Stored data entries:

——————

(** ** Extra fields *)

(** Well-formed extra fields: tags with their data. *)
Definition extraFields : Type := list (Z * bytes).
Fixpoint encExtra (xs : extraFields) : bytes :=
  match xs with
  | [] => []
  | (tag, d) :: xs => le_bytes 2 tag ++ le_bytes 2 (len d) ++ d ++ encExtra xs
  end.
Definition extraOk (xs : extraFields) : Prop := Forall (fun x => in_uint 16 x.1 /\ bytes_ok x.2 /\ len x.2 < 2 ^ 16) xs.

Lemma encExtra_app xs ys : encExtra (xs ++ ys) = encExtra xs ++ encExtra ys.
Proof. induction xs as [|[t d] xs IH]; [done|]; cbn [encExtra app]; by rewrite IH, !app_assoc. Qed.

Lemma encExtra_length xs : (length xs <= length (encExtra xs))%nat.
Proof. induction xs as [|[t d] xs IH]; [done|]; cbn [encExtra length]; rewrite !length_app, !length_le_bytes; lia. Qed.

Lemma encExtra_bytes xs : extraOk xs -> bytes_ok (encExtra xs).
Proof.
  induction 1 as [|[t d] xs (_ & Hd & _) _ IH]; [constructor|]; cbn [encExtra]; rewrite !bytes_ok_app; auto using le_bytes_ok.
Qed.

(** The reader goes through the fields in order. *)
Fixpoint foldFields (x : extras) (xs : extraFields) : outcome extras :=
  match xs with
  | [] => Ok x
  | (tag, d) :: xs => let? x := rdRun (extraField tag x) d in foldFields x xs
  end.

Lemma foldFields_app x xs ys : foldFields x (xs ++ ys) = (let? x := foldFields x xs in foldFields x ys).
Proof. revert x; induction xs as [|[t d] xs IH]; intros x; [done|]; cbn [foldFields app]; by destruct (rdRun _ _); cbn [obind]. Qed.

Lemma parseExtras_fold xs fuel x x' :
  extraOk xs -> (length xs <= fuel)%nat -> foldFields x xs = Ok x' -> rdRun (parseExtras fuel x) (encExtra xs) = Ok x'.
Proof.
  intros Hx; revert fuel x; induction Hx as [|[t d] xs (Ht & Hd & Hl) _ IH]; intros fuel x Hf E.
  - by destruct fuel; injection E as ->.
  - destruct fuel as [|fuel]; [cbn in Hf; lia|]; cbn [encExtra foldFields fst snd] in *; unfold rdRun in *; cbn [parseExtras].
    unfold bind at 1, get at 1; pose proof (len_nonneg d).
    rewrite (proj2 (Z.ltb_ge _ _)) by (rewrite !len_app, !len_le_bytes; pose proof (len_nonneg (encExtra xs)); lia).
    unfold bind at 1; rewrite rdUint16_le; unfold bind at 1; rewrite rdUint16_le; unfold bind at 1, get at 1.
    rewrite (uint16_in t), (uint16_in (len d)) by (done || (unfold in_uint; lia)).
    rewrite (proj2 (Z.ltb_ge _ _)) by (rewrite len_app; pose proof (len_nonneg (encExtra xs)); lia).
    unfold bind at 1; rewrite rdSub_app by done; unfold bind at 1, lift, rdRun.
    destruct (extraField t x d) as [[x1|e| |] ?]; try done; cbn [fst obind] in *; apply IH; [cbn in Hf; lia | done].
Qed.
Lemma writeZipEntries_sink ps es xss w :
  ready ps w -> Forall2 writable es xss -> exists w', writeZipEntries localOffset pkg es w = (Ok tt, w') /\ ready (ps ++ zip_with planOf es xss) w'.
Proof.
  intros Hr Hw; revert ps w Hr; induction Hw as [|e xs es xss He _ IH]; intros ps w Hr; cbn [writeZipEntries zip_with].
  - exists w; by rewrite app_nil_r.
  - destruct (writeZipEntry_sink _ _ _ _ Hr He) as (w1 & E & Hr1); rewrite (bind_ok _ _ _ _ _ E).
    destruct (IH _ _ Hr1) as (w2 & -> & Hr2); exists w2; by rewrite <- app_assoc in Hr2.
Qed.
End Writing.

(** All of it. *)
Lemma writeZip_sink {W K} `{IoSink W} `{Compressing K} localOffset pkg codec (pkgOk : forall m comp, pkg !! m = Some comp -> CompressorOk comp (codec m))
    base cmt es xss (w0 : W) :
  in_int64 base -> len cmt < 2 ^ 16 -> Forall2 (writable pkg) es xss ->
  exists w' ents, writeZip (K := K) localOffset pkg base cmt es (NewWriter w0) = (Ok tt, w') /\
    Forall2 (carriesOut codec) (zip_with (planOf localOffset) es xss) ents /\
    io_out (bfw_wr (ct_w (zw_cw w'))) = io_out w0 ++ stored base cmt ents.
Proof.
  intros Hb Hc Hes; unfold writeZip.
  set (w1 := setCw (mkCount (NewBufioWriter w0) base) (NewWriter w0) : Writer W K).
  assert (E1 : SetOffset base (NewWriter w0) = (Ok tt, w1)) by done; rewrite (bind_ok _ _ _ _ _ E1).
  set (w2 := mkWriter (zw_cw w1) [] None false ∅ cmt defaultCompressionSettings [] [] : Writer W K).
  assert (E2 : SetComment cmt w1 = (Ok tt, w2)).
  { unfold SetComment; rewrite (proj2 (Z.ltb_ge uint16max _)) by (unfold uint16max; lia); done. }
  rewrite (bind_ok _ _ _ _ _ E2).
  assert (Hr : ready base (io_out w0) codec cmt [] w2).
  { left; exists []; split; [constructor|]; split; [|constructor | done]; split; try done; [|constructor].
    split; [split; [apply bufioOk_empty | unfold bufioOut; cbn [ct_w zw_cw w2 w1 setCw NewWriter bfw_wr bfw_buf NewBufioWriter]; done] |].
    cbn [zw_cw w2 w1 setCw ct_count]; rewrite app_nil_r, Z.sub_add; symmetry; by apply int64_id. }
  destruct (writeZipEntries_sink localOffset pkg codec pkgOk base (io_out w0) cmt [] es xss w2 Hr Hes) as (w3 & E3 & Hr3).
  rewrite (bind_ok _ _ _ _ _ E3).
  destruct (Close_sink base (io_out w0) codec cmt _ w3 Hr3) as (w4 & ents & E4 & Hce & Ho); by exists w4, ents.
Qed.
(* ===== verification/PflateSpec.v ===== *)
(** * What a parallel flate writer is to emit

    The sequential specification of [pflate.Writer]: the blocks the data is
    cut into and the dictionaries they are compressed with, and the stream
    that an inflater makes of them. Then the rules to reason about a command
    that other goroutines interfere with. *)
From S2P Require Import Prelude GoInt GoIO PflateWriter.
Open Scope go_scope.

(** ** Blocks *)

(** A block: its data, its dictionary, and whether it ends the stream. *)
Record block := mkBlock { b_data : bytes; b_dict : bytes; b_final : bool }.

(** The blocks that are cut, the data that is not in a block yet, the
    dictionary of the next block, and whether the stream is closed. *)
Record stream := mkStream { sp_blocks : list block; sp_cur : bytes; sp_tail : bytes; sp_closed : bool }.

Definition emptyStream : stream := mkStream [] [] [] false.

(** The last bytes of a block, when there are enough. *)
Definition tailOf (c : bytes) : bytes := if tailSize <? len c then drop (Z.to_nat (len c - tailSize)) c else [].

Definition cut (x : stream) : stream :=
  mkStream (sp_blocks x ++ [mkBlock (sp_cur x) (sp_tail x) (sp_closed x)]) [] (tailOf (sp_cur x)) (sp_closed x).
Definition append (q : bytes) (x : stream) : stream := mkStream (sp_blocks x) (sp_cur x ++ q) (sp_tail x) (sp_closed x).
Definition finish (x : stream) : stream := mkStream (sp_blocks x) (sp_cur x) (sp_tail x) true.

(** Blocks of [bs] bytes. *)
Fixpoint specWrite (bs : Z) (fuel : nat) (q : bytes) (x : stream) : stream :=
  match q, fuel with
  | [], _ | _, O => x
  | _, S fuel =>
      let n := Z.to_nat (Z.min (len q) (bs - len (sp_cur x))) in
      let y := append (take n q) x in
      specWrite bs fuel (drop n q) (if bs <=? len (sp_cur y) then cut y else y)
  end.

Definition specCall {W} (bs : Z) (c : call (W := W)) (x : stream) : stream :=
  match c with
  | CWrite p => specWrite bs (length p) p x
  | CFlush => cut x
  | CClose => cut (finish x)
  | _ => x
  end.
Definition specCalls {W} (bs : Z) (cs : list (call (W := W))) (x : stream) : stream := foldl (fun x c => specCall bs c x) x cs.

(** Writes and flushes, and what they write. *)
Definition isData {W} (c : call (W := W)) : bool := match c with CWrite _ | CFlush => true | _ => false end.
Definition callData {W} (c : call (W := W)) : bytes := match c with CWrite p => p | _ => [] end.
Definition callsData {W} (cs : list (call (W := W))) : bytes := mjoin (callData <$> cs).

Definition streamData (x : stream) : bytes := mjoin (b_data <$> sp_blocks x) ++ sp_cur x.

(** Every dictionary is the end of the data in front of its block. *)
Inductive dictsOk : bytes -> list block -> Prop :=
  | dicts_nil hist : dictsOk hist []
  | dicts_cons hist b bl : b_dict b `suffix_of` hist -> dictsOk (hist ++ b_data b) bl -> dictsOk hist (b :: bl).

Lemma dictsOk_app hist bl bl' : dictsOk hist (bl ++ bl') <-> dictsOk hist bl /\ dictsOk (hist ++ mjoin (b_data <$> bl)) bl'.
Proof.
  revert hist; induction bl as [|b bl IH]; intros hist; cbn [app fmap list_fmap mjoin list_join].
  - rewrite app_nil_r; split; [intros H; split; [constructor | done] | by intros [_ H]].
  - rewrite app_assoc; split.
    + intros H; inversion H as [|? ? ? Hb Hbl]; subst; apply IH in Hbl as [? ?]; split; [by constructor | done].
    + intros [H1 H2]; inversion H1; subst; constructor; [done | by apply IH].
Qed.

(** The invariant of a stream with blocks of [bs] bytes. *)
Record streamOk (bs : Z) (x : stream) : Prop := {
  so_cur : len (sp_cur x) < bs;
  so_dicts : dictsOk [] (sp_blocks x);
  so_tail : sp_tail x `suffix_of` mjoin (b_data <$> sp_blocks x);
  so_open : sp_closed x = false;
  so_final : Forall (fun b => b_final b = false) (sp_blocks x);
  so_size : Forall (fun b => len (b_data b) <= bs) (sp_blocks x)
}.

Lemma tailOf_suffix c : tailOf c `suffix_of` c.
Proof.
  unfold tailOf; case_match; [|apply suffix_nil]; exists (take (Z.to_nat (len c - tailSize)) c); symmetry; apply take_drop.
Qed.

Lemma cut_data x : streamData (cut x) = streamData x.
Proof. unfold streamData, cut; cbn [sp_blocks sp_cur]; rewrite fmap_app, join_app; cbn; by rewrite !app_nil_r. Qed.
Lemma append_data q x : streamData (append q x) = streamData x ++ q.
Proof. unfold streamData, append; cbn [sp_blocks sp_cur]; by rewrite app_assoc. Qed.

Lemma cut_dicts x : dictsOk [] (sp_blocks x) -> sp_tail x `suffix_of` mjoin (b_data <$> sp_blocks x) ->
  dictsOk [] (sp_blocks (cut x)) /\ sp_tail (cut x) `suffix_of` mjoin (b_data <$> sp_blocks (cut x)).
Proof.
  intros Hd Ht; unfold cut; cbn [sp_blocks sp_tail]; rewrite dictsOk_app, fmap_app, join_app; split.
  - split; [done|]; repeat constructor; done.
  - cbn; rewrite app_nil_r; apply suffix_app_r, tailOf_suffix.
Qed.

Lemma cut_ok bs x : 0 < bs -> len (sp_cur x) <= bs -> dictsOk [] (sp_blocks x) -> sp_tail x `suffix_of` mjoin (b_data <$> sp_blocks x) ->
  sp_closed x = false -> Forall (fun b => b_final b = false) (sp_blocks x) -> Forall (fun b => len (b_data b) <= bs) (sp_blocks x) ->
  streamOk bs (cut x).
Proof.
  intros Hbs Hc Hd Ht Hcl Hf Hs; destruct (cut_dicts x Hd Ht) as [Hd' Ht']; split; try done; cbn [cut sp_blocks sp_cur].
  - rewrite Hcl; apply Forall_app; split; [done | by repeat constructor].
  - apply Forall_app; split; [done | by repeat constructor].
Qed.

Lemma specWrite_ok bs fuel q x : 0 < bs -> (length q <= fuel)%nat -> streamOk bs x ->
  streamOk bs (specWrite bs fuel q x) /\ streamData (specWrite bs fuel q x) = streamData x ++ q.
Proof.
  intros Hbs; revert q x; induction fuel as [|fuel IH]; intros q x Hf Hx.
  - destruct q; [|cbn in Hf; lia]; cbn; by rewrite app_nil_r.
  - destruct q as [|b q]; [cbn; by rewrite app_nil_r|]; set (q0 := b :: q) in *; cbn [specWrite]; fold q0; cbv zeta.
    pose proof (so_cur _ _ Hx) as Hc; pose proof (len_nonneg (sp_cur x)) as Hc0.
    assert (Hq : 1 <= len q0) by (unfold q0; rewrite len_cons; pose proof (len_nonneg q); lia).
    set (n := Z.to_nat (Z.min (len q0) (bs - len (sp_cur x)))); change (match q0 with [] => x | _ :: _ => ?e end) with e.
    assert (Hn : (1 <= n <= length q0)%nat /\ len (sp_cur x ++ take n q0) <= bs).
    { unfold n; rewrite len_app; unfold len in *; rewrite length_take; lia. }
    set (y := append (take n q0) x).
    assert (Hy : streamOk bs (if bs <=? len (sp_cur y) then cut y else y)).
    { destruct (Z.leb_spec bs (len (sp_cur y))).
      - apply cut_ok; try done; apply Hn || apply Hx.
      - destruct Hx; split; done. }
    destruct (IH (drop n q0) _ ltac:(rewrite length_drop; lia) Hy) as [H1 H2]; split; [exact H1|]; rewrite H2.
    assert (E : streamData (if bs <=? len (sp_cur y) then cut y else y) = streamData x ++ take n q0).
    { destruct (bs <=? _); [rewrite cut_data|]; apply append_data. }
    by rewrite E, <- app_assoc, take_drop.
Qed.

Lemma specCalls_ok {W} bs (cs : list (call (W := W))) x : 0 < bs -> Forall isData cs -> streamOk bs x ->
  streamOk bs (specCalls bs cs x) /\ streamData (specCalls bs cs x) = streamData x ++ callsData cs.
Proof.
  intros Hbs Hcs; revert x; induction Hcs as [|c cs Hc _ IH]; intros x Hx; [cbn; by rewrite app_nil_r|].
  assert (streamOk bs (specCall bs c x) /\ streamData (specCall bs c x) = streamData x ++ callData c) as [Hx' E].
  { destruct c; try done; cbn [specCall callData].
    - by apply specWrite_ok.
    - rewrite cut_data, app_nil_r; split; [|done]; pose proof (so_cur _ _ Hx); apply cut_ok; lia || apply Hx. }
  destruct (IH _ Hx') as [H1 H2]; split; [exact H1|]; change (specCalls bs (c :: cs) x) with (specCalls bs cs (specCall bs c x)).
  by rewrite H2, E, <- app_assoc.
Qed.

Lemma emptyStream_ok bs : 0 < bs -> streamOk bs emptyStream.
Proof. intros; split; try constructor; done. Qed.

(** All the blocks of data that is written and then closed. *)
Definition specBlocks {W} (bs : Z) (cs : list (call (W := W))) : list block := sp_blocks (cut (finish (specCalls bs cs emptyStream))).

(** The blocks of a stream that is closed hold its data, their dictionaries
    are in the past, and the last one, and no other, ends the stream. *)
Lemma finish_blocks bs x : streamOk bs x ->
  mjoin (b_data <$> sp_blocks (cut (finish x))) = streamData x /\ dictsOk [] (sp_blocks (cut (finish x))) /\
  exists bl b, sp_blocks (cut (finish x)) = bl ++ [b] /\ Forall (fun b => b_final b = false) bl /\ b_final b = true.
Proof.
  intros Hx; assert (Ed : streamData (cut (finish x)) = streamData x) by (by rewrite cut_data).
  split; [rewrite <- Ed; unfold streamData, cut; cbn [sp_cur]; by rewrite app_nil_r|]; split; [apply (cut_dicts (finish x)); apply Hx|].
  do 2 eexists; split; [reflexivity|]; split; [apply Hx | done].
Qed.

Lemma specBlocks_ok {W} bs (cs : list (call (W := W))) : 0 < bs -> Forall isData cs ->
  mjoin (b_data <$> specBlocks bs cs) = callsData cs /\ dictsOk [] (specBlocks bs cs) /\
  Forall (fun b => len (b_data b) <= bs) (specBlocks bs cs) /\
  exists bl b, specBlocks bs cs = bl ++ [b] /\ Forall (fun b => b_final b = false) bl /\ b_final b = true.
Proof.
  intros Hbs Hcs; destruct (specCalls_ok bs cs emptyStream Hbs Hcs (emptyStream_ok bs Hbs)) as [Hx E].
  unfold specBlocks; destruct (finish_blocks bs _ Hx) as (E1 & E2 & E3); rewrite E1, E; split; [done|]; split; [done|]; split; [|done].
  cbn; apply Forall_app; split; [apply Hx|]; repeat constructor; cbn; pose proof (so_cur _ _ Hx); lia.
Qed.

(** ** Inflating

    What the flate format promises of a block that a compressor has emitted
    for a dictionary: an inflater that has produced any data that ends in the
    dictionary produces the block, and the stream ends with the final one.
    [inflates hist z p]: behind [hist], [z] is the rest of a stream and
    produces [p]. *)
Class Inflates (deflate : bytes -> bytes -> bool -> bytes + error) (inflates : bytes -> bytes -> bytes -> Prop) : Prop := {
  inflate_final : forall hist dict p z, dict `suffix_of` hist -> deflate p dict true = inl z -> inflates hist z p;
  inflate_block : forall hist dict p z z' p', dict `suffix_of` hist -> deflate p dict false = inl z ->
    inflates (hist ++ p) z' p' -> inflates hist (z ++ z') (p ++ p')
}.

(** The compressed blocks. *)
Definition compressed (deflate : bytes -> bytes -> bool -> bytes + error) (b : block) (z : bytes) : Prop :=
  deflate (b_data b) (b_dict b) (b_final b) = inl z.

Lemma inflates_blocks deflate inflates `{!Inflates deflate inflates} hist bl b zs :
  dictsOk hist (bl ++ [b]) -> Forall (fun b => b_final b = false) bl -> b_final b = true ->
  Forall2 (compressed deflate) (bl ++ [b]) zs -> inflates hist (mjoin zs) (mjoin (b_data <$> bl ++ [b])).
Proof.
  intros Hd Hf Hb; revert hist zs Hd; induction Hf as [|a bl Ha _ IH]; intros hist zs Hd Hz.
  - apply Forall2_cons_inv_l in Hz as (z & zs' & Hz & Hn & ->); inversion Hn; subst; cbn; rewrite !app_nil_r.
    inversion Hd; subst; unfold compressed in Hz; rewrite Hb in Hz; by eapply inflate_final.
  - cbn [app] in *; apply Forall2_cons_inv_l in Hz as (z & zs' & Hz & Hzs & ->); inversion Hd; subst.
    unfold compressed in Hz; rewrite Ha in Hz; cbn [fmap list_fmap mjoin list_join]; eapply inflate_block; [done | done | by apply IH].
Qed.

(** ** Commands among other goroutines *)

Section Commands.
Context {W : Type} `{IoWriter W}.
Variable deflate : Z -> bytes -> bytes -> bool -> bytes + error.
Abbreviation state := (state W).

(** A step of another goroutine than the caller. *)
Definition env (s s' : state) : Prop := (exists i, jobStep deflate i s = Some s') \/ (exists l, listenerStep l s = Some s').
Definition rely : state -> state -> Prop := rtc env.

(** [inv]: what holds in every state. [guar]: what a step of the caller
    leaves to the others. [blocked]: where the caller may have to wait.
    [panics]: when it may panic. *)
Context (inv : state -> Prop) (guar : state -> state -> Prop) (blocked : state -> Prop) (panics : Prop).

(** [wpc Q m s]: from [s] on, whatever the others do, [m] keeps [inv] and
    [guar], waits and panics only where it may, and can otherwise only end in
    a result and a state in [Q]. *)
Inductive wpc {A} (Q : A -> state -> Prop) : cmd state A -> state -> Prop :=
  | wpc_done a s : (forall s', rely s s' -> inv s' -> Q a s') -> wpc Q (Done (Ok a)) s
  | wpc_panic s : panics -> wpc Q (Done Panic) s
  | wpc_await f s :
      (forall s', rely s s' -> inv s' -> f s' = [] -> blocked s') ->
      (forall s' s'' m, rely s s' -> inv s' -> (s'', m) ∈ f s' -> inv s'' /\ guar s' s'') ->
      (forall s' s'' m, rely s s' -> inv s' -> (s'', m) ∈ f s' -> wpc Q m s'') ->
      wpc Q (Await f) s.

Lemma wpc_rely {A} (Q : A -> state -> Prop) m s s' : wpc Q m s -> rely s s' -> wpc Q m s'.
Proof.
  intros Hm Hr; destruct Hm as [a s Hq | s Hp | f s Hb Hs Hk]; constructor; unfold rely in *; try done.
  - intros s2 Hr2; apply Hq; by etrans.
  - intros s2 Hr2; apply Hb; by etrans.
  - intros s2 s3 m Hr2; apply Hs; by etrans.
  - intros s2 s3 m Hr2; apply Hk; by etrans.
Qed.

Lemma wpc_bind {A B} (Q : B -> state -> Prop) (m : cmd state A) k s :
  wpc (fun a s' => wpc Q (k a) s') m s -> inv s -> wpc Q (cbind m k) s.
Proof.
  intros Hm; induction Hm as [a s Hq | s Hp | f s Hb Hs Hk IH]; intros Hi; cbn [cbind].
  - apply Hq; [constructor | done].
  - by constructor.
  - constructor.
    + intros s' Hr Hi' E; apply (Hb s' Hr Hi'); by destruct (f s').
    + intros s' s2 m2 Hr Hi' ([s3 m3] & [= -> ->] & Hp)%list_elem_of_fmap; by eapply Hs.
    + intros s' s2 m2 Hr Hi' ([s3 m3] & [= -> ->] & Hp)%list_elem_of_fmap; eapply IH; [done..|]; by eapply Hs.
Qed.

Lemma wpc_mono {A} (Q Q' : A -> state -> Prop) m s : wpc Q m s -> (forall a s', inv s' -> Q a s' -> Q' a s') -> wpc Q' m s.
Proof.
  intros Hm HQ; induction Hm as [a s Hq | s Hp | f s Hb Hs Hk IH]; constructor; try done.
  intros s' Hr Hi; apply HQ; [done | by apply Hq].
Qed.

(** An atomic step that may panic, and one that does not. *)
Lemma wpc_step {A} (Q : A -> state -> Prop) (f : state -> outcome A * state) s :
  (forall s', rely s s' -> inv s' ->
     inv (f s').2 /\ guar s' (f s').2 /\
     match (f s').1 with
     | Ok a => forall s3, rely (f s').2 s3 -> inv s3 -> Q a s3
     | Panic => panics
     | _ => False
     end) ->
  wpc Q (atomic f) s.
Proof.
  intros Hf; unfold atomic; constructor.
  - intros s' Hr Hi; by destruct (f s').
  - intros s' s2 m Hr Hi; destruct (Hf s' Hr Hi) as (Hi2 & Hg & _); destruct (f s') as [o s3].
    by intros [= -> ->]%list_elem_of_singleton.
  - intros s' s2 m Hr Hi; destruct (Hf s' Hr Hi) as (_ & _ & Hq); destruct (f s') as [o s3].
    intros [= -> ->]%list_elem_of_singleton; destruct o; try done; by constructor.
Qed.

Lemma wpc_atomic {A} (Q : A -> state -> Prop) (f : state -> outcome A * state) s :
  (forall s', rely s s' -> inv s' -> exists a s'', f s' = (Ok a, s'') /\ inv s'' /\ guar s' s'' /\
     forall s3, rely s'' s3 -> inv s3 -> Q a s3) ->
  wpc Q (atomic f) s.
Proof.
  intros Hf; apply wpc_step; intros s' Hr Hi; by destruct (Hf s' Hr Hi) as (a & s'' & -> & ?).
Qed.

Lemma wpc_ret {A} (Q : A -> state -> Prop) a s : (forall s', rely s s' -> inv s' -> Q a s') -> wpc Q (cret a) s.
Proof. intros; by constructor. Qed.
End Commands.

——————

_Exercise details_
When you reach the line with "[guar], waits and" in the records above, start writing out lines exactly, and stop once the line with "wpc (fun a s'" has been written; include nothing else.

_Your response_
    [guar], waits and panics only where it may, and can otherwise only end in
    a result and a state in [Q]. *)
Inductive wpc {A} (Q : A -> state -> Prop) : cmd state A -> state -> Prop :=
  | wpc_done a s : (forall s', rely s s' -> inv s' -> Q a s') -> wpc Q (Done (Ok a)) s
  | wpc_panic s : panics -> wpc Q (Done Panic) s
  | wpc_await f s :
      (forall s', rely s s' -> inv s' -> f s' = [] -> blocked s') ->
      (forall s' s'' m, rely s s' -> inv s' -> (s'', m) ∈ f s' -> inv s'' /\ guar s' s'') ->
      (forall s' s'' m, rely s s' -> inv s' -> (s'', m) ∈ f s' -> wpc Q m s'') ->
      wpc Q (Await f) s.

Lemma wpc_rely {A} (Q : A -> state -> Prop) m s s' : wpc Q m s -> rely s s' -> wpc Q m s'.
Proof.
  intros Hm Hr; destruct Hm as [a s Hq | s Hp | f s Hb Hs Hk]; constructor; unfold rely in *; try done.
  - intros s2 Hr2; apply Hq; by etrans.
  - intros s2 Hr2; apply Hb; by etrans.
  - intros s2 s3 m Hr2; apply Hs; by etrans.
  - intros s2 s3 m Hr2; apply Hk; by etrans.
Qed.

Lemma wpc_bind {A B} (Q : B -> state -> Prop) (m : cmd state A) k s :
  wpc (fun a s' => wpc Q (k a) s') m s -> inv s -> wpc Q (cbind m k) s.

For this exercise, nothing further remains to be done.